**AVAILABLE RECORDS**
+++

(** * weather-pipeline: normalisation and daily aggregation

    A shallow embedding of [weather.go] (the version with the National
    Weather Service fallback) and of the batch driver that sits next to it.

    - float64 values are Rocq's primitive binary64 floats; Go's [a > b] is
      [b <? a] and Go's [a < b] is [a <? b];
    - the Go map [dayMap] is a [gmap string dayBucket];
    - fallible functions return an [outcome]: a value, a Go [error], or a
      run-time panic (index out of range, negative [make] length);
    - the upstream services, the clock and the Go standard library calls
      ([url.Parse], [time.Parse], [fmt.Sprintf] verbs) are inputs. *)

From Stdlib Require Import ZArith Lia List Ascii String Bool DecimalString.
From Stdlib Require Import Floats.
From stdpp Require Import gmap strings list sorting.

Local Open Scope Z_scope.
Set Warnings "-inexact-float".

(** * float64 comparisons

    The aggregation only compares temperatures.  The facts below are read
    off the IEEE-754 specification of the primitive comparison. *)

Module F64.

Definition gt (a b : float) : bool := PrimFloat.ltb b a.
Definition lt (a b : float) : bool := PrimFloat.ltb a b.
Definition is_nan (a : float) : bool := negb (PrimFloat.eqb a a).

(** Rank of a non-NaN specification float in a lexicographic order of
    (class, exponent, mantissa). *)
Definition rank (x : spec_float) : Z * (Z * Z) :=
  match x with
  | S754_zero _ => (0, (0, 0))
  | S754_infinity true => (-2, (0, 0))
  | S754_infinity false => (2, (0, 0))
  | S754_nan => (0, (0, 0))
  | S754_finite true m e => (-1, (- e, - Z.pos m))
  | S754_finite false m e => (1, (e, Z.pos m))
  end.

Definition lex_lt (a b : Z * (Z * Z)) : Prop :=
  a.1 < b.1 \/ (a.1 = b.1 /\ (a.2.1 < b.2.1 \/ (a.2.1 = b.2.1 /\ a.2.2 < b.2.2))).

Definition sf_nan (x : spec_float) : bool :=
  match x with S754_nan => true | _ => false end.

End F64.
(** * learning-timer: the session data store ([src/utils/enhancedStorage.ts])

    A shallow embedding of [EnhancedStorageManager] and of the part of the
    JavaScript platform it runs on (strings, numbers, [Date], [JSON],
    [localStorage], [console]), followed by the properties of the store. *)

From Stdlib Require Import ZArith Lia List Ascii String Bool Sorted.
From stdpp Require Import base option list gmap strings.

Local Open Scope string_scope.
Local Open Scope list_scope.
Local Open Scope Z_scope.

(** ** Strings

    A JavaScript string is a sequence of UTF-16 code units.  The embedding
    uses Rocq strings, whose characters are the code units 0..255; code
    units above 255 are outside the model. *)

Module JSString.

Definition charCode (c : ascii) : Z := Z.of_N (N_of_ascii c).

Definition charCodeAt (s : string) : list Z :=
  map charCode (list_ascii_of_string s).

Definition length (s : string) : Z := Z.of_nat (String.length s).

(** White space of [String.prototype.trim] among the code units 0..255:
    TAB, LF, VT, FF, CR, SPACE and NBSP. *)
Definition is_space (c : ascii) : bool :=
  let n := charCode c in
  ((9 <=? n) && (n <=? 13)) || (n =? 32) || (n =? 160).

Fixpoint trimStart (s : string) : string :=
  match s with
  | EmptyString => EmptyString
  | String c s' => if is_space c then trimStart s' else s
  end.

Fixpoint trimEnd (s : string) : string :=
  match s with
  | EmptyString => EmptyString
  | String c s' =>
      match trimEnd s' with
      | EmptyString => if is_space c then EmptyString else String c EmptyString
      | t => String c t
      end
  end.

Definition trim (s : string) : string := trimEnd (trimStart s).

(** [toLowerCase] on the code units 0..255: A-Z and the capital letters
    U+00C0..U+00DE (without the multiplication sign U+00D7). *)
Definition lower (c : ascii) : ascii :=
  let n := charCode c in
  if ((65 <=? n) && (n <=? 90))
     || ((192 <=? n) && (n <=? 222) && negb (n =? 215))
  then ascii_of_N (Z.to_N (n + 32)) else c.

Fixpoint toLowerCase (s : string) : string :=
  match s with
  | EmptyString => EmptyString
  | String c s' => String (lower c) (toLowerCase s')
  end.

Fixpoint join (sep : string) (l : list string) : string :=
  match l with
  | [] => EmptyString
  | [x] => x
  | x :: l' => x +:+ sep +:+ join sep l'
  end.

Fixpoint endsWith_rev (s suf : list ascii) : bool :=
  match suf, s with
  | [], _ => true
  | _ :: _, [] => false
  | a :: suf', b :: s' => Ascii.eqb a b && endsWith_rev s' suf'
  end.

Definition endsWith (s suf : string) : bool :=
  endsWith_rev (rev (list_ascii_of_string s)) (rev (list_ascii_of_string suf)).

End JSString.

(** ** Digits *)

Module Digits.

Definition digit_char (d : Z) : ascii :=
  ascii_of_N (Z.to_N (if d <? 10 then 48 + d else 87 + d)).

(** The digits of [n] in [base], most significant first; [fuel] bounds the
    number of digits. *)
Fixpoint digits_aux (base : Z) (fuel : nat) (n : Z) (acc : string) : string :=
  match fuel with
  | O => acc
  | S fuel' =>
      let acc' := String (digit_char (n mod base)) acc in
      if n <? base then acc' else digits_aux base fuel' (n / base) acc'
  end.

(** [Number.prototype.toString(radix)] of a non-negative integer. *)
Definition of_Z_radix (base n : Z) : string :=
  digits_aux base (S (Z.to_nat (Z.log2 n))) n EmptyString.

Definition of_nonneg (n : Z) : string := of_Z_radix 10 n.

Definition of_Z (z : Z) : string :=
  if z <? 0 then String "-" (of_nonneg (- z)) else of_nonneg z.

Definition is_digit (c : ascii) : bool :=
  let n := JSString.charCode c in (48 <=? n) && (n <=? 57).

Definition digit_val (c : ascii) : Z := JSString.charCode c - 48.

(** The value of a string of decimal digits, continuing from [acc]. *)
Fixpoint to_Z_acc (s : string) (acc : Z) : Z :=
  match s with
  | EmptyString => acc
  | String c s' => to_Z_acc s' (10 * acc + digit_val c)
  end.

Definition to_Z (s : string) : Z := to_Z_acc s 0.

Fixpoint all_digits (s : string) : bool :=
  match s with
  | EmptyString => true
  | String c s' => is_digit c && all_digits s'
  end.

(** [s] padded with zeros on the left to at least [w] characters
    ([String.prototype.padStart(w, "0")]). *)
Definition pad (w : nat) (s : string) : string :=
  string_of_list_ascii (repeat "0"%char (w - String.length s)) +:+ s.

+++

**WORK INSTRUCTION**
The expected output is every record, repeated exactly.

**TASK SOLUTION**
(** * weather-pipeline: normalisation and daily aggregation

    A shallow embedding of [weather.go] (the version with the National
    Weather Service fallback) and of the batch driver that sits next to it.

    - float64 values are Rocq's primitive binary64 floats; Go's [a > b] is
      [b <? a] and Go's [a < b] is [a <? b];
    - the Go map [dayMap] is a [gmap string dayBucket];
    - fallible functions return an [outcome]: a value, a Go [error], or a
      run-time panic (index out of range, negative [make] length);
    - the upstream services, the clock and the Go standard library calls
      ([url.Parse], [time.Parse], [fmt.Sprintf] verbs) are inputs. *)

From Stdlib Require Import ZArith Lia List Ascii String Bool DecimalString.
From Stdlib Require Import Floats.
From stdpp Require Import gmap strings list sorting.

Local Open Scope Z_scope.
Set Warnings "-inexact-float".

(** * float64 comparisons

    The aggregation only compares temperatures.  The facts below are read
    off the IEEE-754 specification of the primitive comparison. *)

Module F64.

Definition gt (a b : float) : bool := PrimFloat.ltb b a.
Definition lt (a b : float) : bool := PrimFloat.ltb a b.
Definition is_nan (a : float) : bool := negb (PrimFloat.eqb a a).

(** Rank of a non-NaN specification float in a lexicographic order of
    (class, exponent, mantissa). *)
Definition rank (x : spec_float) : Z * (Z * Z) :=
  match x with
  | S754_zero _ => (0, (0, 0))
  | S754_infinity true => (-2, (0, 0))
  | S754_infinity false => (2, (0, 0))
  | S754_nan => (0, (0, 0))
  | S754_finite true m e => (-1, (- e, - Z.pos m))
  | S754_finite false m e => (1, (e, Z.pos m))
  end.

Definition lex_lt (a b : Z * (Z * Z)) : Prop :=
  a.1 < b.1 \/ (a.1 = b.1 /\ (a.2.1 < b.2.1 \/ (a.2.1 = b.2.1 /\ a.2.2 < b.2.2))).

Definition sf_nan (x : spec_float) : bool :=
  match x with S754_nan => true | _ => false end.

End F64.
(** * learning-timer: the session data store ([src/utils/enhancedStorage.ts])

    A shallow embedding of [EnhancedStorageManager] and of the part of the
    JavaScript platform it runs on (strings, numbers, [Date], [JSON],
    [localStorage], [console]), followed by the properties of the store. *)

From Stdlib Require Import ZArith Lia List Ascii String Bool Sorted.
From stdpp Require Import base option list gmap strings.

Local Open Scope string_scope.
Local Open Scope list_scope.
Local Open Scope Z_scope.

(** ** Strings

    A JavaScript string is a sequence of UTF-16 code units.  The embedding
    uses Rocq strings, whose characters are the code units 0..255; code
    units above 255 are outside the model. *)

Module JSString.

Definition charCode (c : ascii) : Z := Z.of_N (N_of_ascii c).

Definition charCodeAt (s : string) : list Z :=
  map charCode (list_ascii_of_string s).

Definition length (s : string) : Z := Z.of_nat (String.length s).

(** White space of [String.prototype.trim] among the code units 0..255:
    TAB, LF, VT, FF, CR, SPACE and NBSP. *)
Definition is_space (c : ascii) : bool :=
  let n := charCode c in
  ((9 <=? n) && (n <=? 13)) || (n =? 32) || (n =? 160).

Fixpoint trimStart (s : string) : string :=
  match s with
  | EmptyString => EmptyString
  | String c s' => if is_space c then trimStart s' else s
  end.

Fixpoint trimEnd (s : string) : string :=
  match s with
  | EmptyString => EmptyString
  | String c s' =>
      match trimEnd s' with
      | EmptyString => if is_space c then EmptyString else String c EmptyString
      | t => String c t
      end
  end.

Definition trim (s : string) : string := trimEnd (trimStart s).

(** [toLowerCase] on the code units 0..255: A-Z and the capital letters
    U+00C0..U+00DE (without the multiplication sign U+00D7). *)
Definition lower (c : ascii) : ascii :=
  let n := charCode c in
  if ((65 <=? n) && (n <=? 90))
     || ((192 <=? n) && (n <=? 222) && negb (n =? 215))
  then ascii_of_N (Z.to_N (n + 32)) else c.

Fixpoint toLowerCase (s : string) : string :=
  match s with
  | EmptyString => EmptyString
  | String c s' => String (lower c) (toLowerCase s')
  end.

Fixpoint join (sep : string) (l : list string) : string :=
  match l with
  | [] => EmptyString
  | [x] => x
  | x :: l' => x +:+ sep +:+ join sep l'
  end.

Fixpoint endsWith_rev (s suf : list ascii) : bool :=
  match suf, s with
  | [], _ => true
  | _ :: _, [] => false
  | a :: suf', b :: s' => Ascii.eqb a b && endsWith_rev s' suf'
  end.

Definition endsWith (s suf : string) : bool :=
  endsWith_rev (rev (list_ascii_of_string s)) (rev (list_ascii_of_string suf)).

End JSString.

(** ** Digits *)

Module Digits.

Definition digit_char (d : Z) : ascii :=
  ascii_of_N (Z.to_N (if d <? 10 then 48 + d else 87 + d)).

(** The digits of [n] in [base], most significant first; [fuel] bounds the
    number of digits. *)
Fixpoint digits_aux (base : Z) (fuel : nat) (n : Z) (acc : string) : string :=
  match fuel with
  | O => acc
  | S fuel' =>
      let acc' := String (digit_char (n mod base)) acc in
      if n <? base then acc' else digits_aux base fuel' (n / base) acc'
  end.

(** [Number.prototype.toString(radix)] of a non-negative integer. *)
Definition of_Z_radix (base n : Z) : string :=
  digits_aux base (S (Z.to_nat (Z.log2 n))) n EmptyString.

Definition of_nonneg (n : Z) : string := of_Z_radix 10 n.

Definition of_Z (z : Z) : string :=
  if z <? 0 then String "-" (of_nonneg (- z)) else of_nonneg z.

Definition is_digit (c : ascii) : bool :=
  let n := JSString.charCode c in (48 <=? n) && (n <=? 57).

Definition digit_val (c : ascii) : Z := JSString.charCode c - 48.

(** The value of a string of decimal digits, continuing from [acc]. *)
Fixpoint to_Z_acc (s : string) (acc : Z) : Z :=
  match s with
  | EmptyString => acc
  | String c s' => to_Z_acc s' (10 * acc + digit_val c)
  end.

Definition to_Z (s : string) : Z := to_Z_acc s 0.

Fixpoint all_digits (s : string) : bool :=
  match s with
  | EmptyString => true
  | String c s' => is_digit c && all_digits s'
  end.

(** [s] padded with zeros on the left to at least [w] characters
    ([String.prototype.padStart(w, "0")]). *)
Definition pad (w : nat) (s : string) : string :=
  string_of_list_ascii (repeat "0"%char (w - String.length s)) +:+ s.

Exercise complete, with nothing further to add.